--- Material for this exercise ---
Lemma selectValue_after_assignment (v : string) (os : list OptionEl) :
  match List.find selected (selectFirstWithValue v (map (withSelected false) os)) with
  | Some o => value o
  | None => EmptyString
  end
  = (if bool_decide (v ∈ map value os) then v else EmptyString).
Proof.
  induction os as [|o os IH]; simpl; [done|].
  destruct (decide (value o = v)) as [Hv|Hv].
  - rewrite (bool_decide_eq_true_2 (value o = v)) by done. simpl.
    rewrite bool_decide_eq_true_2; [done|]. rewrite <- Hv. apply list_elem_of_here.
  - rewrite (bool_decide_eq_false_2 (value o = v)) by done. simpl. rewrite IH.
    destruct (decide (v ∈ map value os)) as [Hin|Hnot].
    + rewrite !bool_decide_eq_true_2; [done|by apply list_elem_of_further|done].
    + rewrite !bool_decide_eq_false_2; [done| |done].
      intros Hin. apply elem_of_cons in Hin as [Heq|Hin]; [by destruct Hv|done].
Qed.

Lemma setValue_registered_shows (s : State) (sel : SelectEl) (v : string) :
  isMultiple s = false → v ∈ validOptions s → selectElement s = Some sel →
  currentValue (setValue v s)
  = Some (if bool_decide (v ∈ optionValues sel) then v else EmptyString).
Proof.
  intros Hm Hv Hsel. unfold setValue, currentValue. rewrite Hsel, Hm.
  rewrite bool_decide_eq_true_2 by done. simpl. f_equal.
  unfold selectValue, setSelectValue, optionValues. simpl.
  apply selectValue_after_assignment.
Qed.

(** C9, as the code has it.  For a single-select instance in any reachable
    state: after a change event (dispatched on the state as it is, or
    following the user's pick of an enabled option) the select's value is the
    empty string or a registered value, an unregistered one having been reset
    to the empty string with an [invalid_option_detected] audit call; the
    value setter
    leaves the instance untouched when the value is not registered, and after
    an assignment of a registered value the select shows that value, when
    some option carries it, or the empty string, when none does; so an
    assignment never breaks the property, but it does not establish it
    either.  Every registered value is an output of [sanitizeValue]. *)
Theorem select_value_registered (s : State) (v : string) :
  reachable s → isMultiple s = false →
  valueRegistered (stateOf (handleChange s)) ∧
  (∀ i sel o, selectElement s = Some sel → options sel !! i = Some o →
     selectDisabled sel || disabled o = false →
     valueRegistered (userPick i s)) ∧
  (¬ valueRegistered s →
     ∃ attempted,
       currentValue s = Some attempted ∧
       currentValue (stateOf (handleChange s)) = Some EmptyString ∧
       base (stateOf (handleChange s))
       = audit "invalid_option_detected"
           [("name", DString (selectName s)); ("attemptedValue", DString attempted)]
           (base s)) ∧
  (v ∉ validOptions s → setValue v s = s) ∧
  (v ∈ validOptions s → valueRegistered (setValue v s)) ∧
  (v ∈ validOptions s →
     ∀ sel, selectElement s = Some sel →
       currentValue (setValue v s)
       = Some (if bool_decide (v ∈ optionValues sel) then v else EmptyString)) ∧
  (valueRegistered s → valueRegistered (setValue v s)) ∧
  allSanitized s.
Proof.
  intros Hreach Hm. destruct (reachable_invariant s Hreach) as [Hsan Hr].
  split; [by apply handleChange_registers|].
  split; [intros i sel o; by apply userPick_registers|].
  split; [|split; [|split; [|split; [|split]]]].
  - unfold valueRegistered, currentValue, selectName.
    destruct (selectElement s) as [sel|] eqn:Hsel; simpl; [|tauto].
    intros Hbad. exists (selectValue sel). split; [done|].
    assert (is_Some (errorContainer s)) as Hec by (apply Hr; by eexists).
    destruct (handleChange_rejects s sel Hsel Hec Hm) as (Hv & Hb & _).
    + apply nonEmpty_true. tauto.
    + tauto.
    + done.
  - by apply setValue_unregistered.
  - by apply setValue_registered.
  - intros Hv sel Hsel. by apply setValue_registered_shows.
  - intros Hok. destruct (decide (v ∈ validOptions s)) as [Hv|Hv].
    + by apply setValue_registered.
    + by rewrite setValue_unregistered.
  - done.
Qed.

--- What is needed ---
Find the line that contains "- intros Hv" in the listing above. Retype it and every line after it up to the last, exactly, and nothing else.

--- Response to the task ---
  - intros Hv sel Hsel. by apply setValue_registered_shows.
  - intros Hok. destruct (decide (v ∈ validOptions s)) as [Hv|Hv].
    + by apply setValue_registered.
    + by rewrite setValue_unregistered.
  - done.
Qed.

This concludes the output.